━━━━━ RECORD SET

(** A fetch worker moves on. *)
Lemma fetch_inv p w f f' ch cp ok failed dropped : pf_inv p → fetchers p !! w = Some f → f ≠ FDone →
  let p1 := upd_fetch p (<[w := f']> (fetchers p)) ch cp in
  let p' := match ok with Some b => upd_fetched p1 b | None => p1 end in
  accounted p' failed dropped → f_data f' →
  (∀ off data, (off, data) ∈ cp → data = src off) → (fetchCh p = [] → ch = []) → (f' = FDone → ch = [] ∨ ctx_done p = true) →
  pf_inv p'.
Proof.
  intros Hi Hw Hf p1 p' Hacc Hd Hq Hch Hdone.
  assert (copyClosed p = true → False) as Hopen.
  { intros Hc. pose proof (count_if_zero _ _ _ _ (pf_closed p Hi Hc) Hw) as Hz. by destruct f. }
  assert (copyClosed p = false) as Hcl by by destruct (copyClosed p).
  assert (∀ q, q = p1 ∨ q = upd_fetched p1 true ∨ q = upd_fetched p1 false → (∃ failed dropped, accounted q failed dropped) → pf_inv q) as Hall.
  { intros q Hq' Hacc'. split; [done|..]; destruct Hq' as [->|[->| ->]]; subst p1; pf_cbn; try apply Hi.
    all: try (apply (elem_insert_fetch (fetchers p) w f' (λ _, f_data)); [apply Hi|done]).
    all: try done. all: try (intros; congruence).
    all: try (intros i Hi'; apply list_lookup_insert_Some in Hi' as [(_ & Hf' & _)|[_ Hi']]; [by apply Hdone|];
      destruct (pf_fdone p Hi i Hi') as [He|]; [left; by apply Hch|by right]).
    all: try (intros i Hci; destruct (pf_cdone p Hi i Hci) as [[_ ?]|]; [congruence|by right]).
    all: try (intros ?; rewrite length_insert; by apply Hi). }
  apply Hall; [|by exists failed, dropped]. subst p'. destruct ok as [[]|]; auto.
Qed.
(** A copy worker moves on. *)
Lemma copy_inv p w c c' cp call failed dropped : pf_inv p → copiers p !! w = Some c → c ≠ CDone →
  let p1 := upd_copy p (coordinator p) (<[w := c']> (copiers p)) cp in
  let p' := match call with Some (off, data, ok) => upd_copied p1 off data ok | None => p1 end in
  accounted p' failed dropped → c_data c' →
  (∀ off data, (off, data) ∈ cp → (off, data) ∈ copyCh p) →
  (∀ off data ok, call = Some (off, data, ok) → data = src off) →
  (copyCh p = [] → cp = []) → (c' = CDone → (cp = [] ∧ copyClosed p = true) ∨ ctx_done p = true) →
  pf_inv p'.
Proof.
  intros Hi Hw Hc p1 p' Hacc Hd Hq Hcall Hch Hdone.
  assert (coordinator p = CoCopying) as Hco.
  { destruct (coordinator p) eqn:Hco; [exfalso|done|exfalso].
    - by rewrite (pf_cowait p Hi Hco) in Hw.
    - pose proof (count_if_zero _ _ _ _ (pf_idle p Hi ltac:(by rewrite Hco)) Hw) as Hz. by destruct c. }
  assert (∀ q, q = p1 ∨ (∃ off data ok, call = Some (off, data, ok) ∧ q = upd_copied p1 off data ok) → (∃ failed dropped, accounted q failed dropped) → pf_inv q) as Hall.
  { intros q Hq' Hacc'. split; [done|..]; destruct Hq' as [->|(off & data & ok & Hcl & ->)]; subst p1; pf_cbn; try apply Hi.
    all: try (apply (elem_insert_copy (copiers p) w c' (λ _, c_data)); [apply Hi|done]).
    all: try done. all: try (intros; congruence).
    all: try (intros off' data' Hin; apply (pf_qdata p Hi); by apply Hq).
    all: try (intros off' data' ok' [Hin|Hx%list_elem_of_singleton]%elem_of_app; [by eapply (pf_pdata p Hi)|injection Hx as -> -> ->; by eapply Hcall]).
    all: try (intros i Hci; apply list_lookup_insert_Some in Hci as [(_ & Hc' & _)|[_ Hci]]; [by apply Hdone|];
      destruct (pf_cdone p Hi i Hci) as [[He ?]|]; [left; split; [by apply Hch|done]|by right]).
    all: try (intros ?; rewrite length_insert; by apply Hi). }
  apply Hall; [|by exists failed, dropped]. subst p'. destruct call as [[[off data] ok]|]; [right; by exists off, data, ok|by left].
Qed.
(** The counts after a worker has changed from [f] to [f']. *)
Ltac counts Hw f' := repeat match goal with
  | |- context [count_if ?g (<[?w := f']> ?l)] =>
      let H := fresh in pose proof (count_if_insert g l w _ f' Hw) as H; cbn [f_holds f_fetched c_holds every] in H;
      generalize dependent (count_if g (<[w := f']> l)); intros
  end.
Lemma pf_step_inv p l p' : pf_inv p → step p l = Some p' → pf_inv p'.
Proof.
  intros Hi Hs. destruct (pf_accounted p Hi) as (failed & dropped & HP & Hsk & Hfe & Hco & Hdr).
  destruct l as [w|w ok|w|w| | | |w|w ok|w| | | |]; cbn [pf_step] in Hs.
  - destruct (fetchers p !! w) as [[|off|off data|]|] eqn:Hw; try done. destruct (fetchCh p) as [|off rest] eqn:Hch; injection Hs as <-.
    + apply (fetch_inv p w FIdle FDone [] (copyCh p) None failed dropped); try done; [|apply Hi|by left].
      unfold accounted; pf_cbn. rewrite !(count_insert_other _ _ w FIdle FDone) by done. split_and!; [|done..].
      intros P. rewrite (HP P), (count_insert_other _ _ w FIdle FDone) by done. done.
    + apply (fetch_inv p w FIdle (FSlice off) rest (copyCh p) None failed dropped); try done; [|apply Hi|congruence].
      unfold accounted; pf_cbn. rewrite (count_insert_other _ _ w FIdle (FSlice off)) by done. split_and!; [|done..].
      intros P. rewrite (HP P), count_if_cons. pose proof (count_if_insert (f_holds P) _ w FIdle (FSlice off) Hw) as Hc. cbn [f_holds] in Hc. lia.
  - destruct (fetchers p !! w) as [[|off|off data|]|] eqn:Hw; try done. injection Hs as <-. destruct ok.
    + apply (fetch_inv p w (FSlice off) (FSend off (src off)) (fetchCh p) (copyCh p) (Some true) failed dropped); try done; [|apply Hi].
      unfold accounted; pf_cbn. pose proof (count_if_insert f_fetched _ w (FSlice off) (FSend off (src off)) Hw) as Hc. cbn [f_fetched] in Hc.
      split_and!; [|done|lia|done|done]. intros P. rewrite (HP P), (count_insert_other _ _ w (FSlice off) (FSend off (src off))) by done. done.
    + apply (fetch_inv p w (FSlice off) FIdle (fetchCh p) (copyCh p) (Some false) (off :: failed) dropped); try done; [|apply Hi].
      unfold accounted; pf_cbn. rewrite (count_insert_other f_fetched _ w (FSlice off) FIdle) by done.
      split_and!; [|cbn [length]; lia|done|done|done]. intros P. rewrite (HP P), count_if_cons.
      pose proof (count_if_insert (f_holds P) _ w (FSlice off) FIdle Hw) as Hc. cbn [f_holds] in Hc. lia.
  - destruct (fetchers p !! w) as [[|off|off data|]|] eqn:Hw; try done. destruct (copyClosed p) eqn:Hcl.
    { pose proof (count_if_zero _ _ _ _ (pf_closed p Hi Hcl) Hw). done. }
    destruct (bool_decide _); [|done]. injection Hs as <-.
    apply (fetch_inv p w (FSend off data) FIdle (fetchCh p) (copyCh p ++ [(off, data)]) None failed dropped); try done.
    + unfold accounted; pf_cbn. pose proof (count_if_insert f_fetched _ w (FSend off data) FIdle Hw) as Hc. cbn [f_fetched] in Hc.
      rewrite length_app; cbn [length]. split_and!; [|done|lia|done|done]. intros P. rewrite (HP P), count_if_snoc.
      pose proof (count_if_insert (f_holds P) _ w (FSend off data) FIdle Hw) as Hc'. cbn [f_holds fst] in *. lia.
    + intros off' data' [Hin|Hx%list_elem_of_singleton]%elem_of_app; [by apply Hi|]. injection Hx as -> ->. by apply (pf_fdata p Hi w _ Hw).
  - destruct (fetchers p !! w) as [[|off|off data|]|] eqn:Hw; try done; (destruct (ctx_done p) eqn:Hctx; [|done]); injection Hs as <-.
    + apply (fetch_inv p w FIdle FDone (fetchCh p) (copyCh p) None failed dropped); try done; [|apply Hi|by right].
      unfold accounted; pf_cbn. rewrite !(count_insert_other _ _ w FIdle FDone) by done. rewrite Hctx. split_and!; [|done..].
      intros P. rewrite (HP P), (count_insert_other _ _ w FIdle FDone) by done. done.
    + apply (fetch_inv p w (FSend off data) FIdle (fetchCh p) (copyCh p) None failed (off :: dropped)); try done; [|apply Hi].
      unfold accounted; pf_cbn. pose proof (count_if_insert f_fetched _ w (FSend off data) FIdle Hw) as Hc. cbn [f_fetched] in Hc.
      split_and!; [|done|cbn [length]; lia|done|done]. intros P. rewrite (HP P), count_if_cons.
      pose proof (count_if_insert (f_holds P) _ w (FSend off data) FIdle Hw) as Hc'. cbn [f_holds] in *. lia.
  - destruct (pf_main p) eqn:Hm; try done. destruct (bool_decide _) eqn:Hz; [|done]. apply bool_decide_eq_true in Hz. injection Hs as <-.
    split; pf_cbn; try apply Hi; try done.
    intros i Hci. destruct (pf_cdone p Hi i Hci) as [[? ?]|]; [by left|by right].
  - destruct (coordinator p) eqn:Hc; try done. destruct (uffd_ready p); [|done]. injection Hs as <-. pose proof (pf_cowait p Hi Hc) as Hcs.
    assert (∀ g, g CIdle = false → count_if g (replicate (Z.to_nat maxCopyWorkers) CIdle) = O) as Hz.
    { intros g Hg. unfold count_if. rewrite filter_none; [done|]. intros x ->%elem_of_replicate_inv. by rewrite Hg. }
    split; pf_cbn; try apply Hi; try done.
    + exists failed, dropped. unfold accounted; pf_cbn. rewrite !Hz by done. rewrite Hcs in Hfe, HP. split_and!; [|done|done|done|done].
      intros P. by rewrite (HP P), Hz.
    + by intros i c [-> _]%lookup_replicate.
    + by intros i [? _]%lookup_replicate.
    + intros _. right; right. by rewrite length_replicate.
    + intros Hr. destruct (pf_returned p Hi Hr). congruence.
  - destruct (coordinator p) eqn:Hc; try done. destruct (ctx_done p) eqn:Hctx; [|done]. injection Hs as <-.
    split; pf_cbn; try apply Hi; try done; try (intros _; by rewrite (pf_cowait p Hi Hc)).
    + intros _. right; by left.
    + intros Hr. destruct (pf_returned p Hi Hr). congruence.
  - destruct (copiers p !! w) as [[|off data|]|] eqn:Hw; try done. destruct (copyCh p) as [|[off data] rest] eqn:Hch.
    + destruct (copyClosed p) eqn:Hcl; [|done]. injection Hs as <-.
      apply (copy_inv p w CIdle CDone [] None failed dropped); try done; [|by intros ???%not_elem_of_nil|by left].
      unfold accounted; pf_cbn. rewrite !(count_insert_other _ _ w CIdle CDone) by done. split_and!; [|done..].
      intros P. rewrite (HP P), (count_insert_other _ _ w CIdle CDone) by done. done.
    + injection Hs as <-. apply (copy_inv p w CIdle (CPrefault off data) rest None failed dropped); try done.
      * unfold accounted; pf_cbn. pose proof (count_if_insert (c_holds every) _ w CIdle (CPrefault off data) Hw) as Hc. cbn [c_holds every] in Hc.
        cbn [length] in *. split_and!; [|done|lia|done|done]. intros P. rewrite (HP P), count_if_cons.
        pose proof (count_if_insert (c_holds P) _ w CIdle (CPrefault off data) Hw) as Hc'. cbn [c_holds fst] in *. lia.
      * cbn. apply (pf_qdata p Hi). rewrite Hch. by left.
      * intros off' data' Hin. rewrite Hch. by right.
      * by rewrite Hch.
  - destruct (copiers p !! w) as [[|off data|]|] eqn:Hw; try done. injection Hs as <-. pose proof (pf_cdata p Hi w _ Hw) as Hd. cbn in Hd.
    apply (copy_inv p w (CPrefault off data) CIdle (copyCh p) (Some (off, data, ok)) failed dropped); try done; [|by intros ??? [= <- <- <-]].
    unfold accounted; pf_cbn. pose proof (count_if_insert (c_holds every) _ w (CPrefault off data) CIdle Hw) as Hc. cbn [c_holds every] in Hc.
    rewrite length_app; cbn [length]. split_and!; [|done|lia|destruct ok; lia|done]. intros P. rewrite (HP P), count_if_snoc.
    pose proof (count_if_insert (c_holds P) _ w (CPrefault off data) CIdle Hw) as Hc'. cbn [c_holds fst] in *. lia.
  - destruct (copiers p !! w) as [[|off data|]|] eqn:Hw; try done. destruct (ctx_done p) eqn:Hctx; [|done]. injection Hs as <-.
    apply (copy_inv p w CIdle CDone (copyCh p) None failed dropped); try done; [|by right].
    unfold accounted; pf_cbn. rewrite !(count_insert_other _ _ w CIdle CDone) by done. rewrite Hctx in *. split_and!; [|done..].
    intros P. rewrite (HP P), (count_insert_other _ _ w CIdle CDone) by done. done.
  - destruct (coordinator p) eqn:Hc; try done. destruct (bool_decide _) eqn:Hz; [|done]. apply bool_decide_eq_true in Hz. injection Hs as <-.
    split; pf_cbn; try apply Hi; try done.
    + intros _. apply (pf_codone p Hi). by rewrite Hc.
    + intros Hr. destruct (pf_returned p Hi Hr). congruence.
  - destruct (pf_main p) eqn:Hm; try done. destruct (coordinator p) eqn:Hc; try done. injection Hs as <-.
    split; pf_cbn; try apply Hi; try done.
    intros _. split; [done|]. right. by apply Hi.
  - injection Hs as <-. split; pf_cbn; try apply Hi; try done; [|intros; by right|intros; by right|intros; right; by left].
    exists failed, dropped. unfold accounted; pf_cbn. done.
  - injection Hs as <-. split; pf_cbn; apply Hi.
Qed.
Lemma pf_run_inv ls p : run_steps step (pf_start mapping maxFetchWorkers) ls = Some p → pf_inv p.
Proof.
  intros Hr. eapply (run_steps_inv _ pf_inv (λ _, True)); [intros ??? _; apply pf_step_inv|apply pf_start_inv| |exact Hr]. by apply Forall_true.
Qed.
Lemma returned_counts p failed dropped : pf_inv p → accounted p failed dropped → offsets ≠ [] →
  pf_main p = Returned → ctx_done p = false → 0 < maxFetchWorkers → 0 < maxCopyWorkers →
  fetchedCount p + fetchSkippedCount p = Z.of_nat (length offsets) ∧ copiedCount p + copySkippedCount p = fetchedCount p.
Proof.
  intros Hi (HP & Hsk & Hfe & Hco & Hdr) Hne Hm Hctx Hf Hc. destruct (pf_returned p Hi Hm) as [Hcd [?|Hcl]]; [done|].
  assert (dropped = []) as -> by (destruct dropped; [done|by rewrite Hdr in Hctx]).
  pose proof (pf_closed p Hi Hcl) as Hz. pose proof (pf_nfetch p Hi Hne) as Hnf.
  destruct (fetchers p !! 0%nat) as [f|] eqn:Hf0; [|apply lookup_ge_None in Hf0; lia].
  assert (f = FDone) as -> by (pose proof (count_if_zero _ _ _ _ Hz Hf0); by destruct f).
  destruct (pf_fdone p Hi 0 Hf0) as [Hch|]; [|congruence].
  pose proof (pf_idle p Hi ltac:(by rewrite Hcd)) as Hz'. destruct (pf_codone p Hi ltac:(by rewrite Hcd)) as [?|[?|Hnc]]; [done|congruence|].
  destruct (copiers p !! 0%nat) as [c|] eqn:Hc0; [|apply lookup_ge_None in Hc0; lia].
  assert (c = CDone) as -> by (pose proof (count_if_zero _ _ _ _ Hz' Hc0); by destruct c).
  destruct (pf_cdone p Hi 0 Hc0) as [[Hcc _]|]; [|congruence].
  pose proof (count_if_weaken fetching (f_holds every) (fetchers p) ltac:(by intros [])) as Hf1.
  pose proof (count_if_weaken fetching f_fetched (fetchers p) ltac:(by intros [])) as Hf2.
  pose proof (count_if_weaken copying (c_holds every) (copiers p) ltac:(by intros [])) as Hcz.
  specialize (HP every). rewrite Hch, Hcc in HP. rewrite Hcc in Hfe.
  change (λ x : Z * list byte * bool, every x.1.1) with (every (A := Z * list byte * bool)) in HP.
  rewrite !count_if_every in HP. cbn in HP, Hfe. lia.
Qed.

━━━━━━━━━━

INSTRUCTIONS TO FOLLOW ▸
Reproduce the material above exactly, beginning at its first line and ending with the line that holds "accounted p' failed dropped → f_data f' →". Include nothing else.

SOLUTION FOR THIS TASK ▸
(** A fetch worker moves on. *)
Lemma fetch_inv p w f f' ch cp ok failed dropped : pf_inv p → fetchers p !! w = Some f → f ≠ FDone →
  let p1 := upd_fetch p (<[w := f']> (fetchers p)) ch cp in
  let p' := match ok with Some b => upd_fetched p1 b | None => p1 end in
  accounted p' failed dropped → f_data f' →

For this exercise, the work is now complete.